- [Dataset entries]
==================================================

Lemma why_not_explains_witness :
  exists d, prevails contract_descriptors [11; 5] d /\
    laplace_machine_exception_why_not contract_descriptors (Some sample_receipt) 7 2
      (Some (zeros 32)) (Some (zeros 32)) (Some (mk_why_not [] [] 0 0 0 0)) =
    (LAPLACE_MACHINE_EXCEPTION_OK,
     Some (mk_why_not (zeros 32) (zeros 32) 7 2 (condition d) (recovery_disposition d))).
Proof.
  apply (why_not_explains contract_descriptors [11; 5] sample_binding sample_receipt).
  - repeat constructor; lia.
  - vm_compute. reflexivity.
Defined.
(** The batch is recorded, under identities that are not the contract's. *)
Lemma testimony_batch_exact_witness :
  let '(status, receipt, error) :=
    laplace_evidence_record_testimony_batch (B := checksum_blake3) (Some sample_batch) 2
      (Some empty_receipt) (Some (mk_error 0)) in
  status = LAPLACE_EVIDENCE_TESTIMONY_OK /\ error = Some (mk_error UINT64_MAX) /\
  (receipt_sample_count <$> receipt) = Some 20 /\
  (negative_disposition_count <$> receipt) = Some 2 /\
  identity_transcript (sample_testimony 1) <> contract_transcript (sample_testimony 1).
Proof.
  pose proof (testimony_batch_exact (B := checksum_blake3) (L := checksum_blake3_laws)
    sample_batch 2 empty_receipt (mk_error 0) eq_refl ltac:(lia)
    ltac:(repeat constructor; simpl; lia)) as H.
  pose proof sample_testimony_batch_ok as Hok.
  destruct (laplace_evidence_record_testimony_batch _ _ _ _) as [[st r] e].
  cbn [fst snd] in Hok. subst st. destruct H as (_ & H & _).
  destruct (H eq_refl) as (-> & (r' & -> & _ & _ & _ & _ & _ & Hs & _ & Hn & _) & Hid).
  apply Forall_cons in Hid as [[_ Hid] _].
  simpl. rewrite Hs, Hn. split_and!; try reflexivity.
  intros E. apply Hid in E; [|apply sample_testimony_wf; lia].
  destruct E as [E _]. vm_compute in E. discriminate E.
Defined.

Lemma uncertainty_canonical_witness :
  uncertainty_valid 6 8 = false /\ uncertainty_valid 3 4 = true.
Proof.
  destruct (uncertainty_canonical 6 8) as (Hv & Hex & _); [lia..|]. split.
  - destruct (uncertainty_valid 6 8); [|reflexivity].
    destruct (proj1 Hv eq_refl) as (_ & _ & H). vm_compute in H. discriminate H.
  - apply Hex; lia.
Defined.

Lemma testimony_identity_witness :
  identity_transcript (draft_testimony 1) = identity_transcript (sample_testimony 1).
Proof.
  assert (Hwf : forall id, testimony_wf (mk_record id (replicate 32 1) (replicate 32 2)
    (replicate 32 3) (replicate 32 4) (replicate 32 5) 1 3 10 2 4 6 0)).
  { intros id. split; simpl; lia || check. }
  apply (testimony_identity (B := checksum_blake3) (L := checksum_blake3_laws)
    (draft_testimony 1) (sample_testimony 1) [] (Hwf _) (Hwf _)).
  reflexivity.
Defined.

==================================================

- [Problem statement]
Starting at the line that contains "(draft_testimony 1) (sample_testimony", retype every line through the end of the records exactly, and nothing else.

- [Written solution]
    (draft_testimony 1) (sample_testimony 1) [] (Hwf _) (Hwf _)).
  reflexivity.
Defined.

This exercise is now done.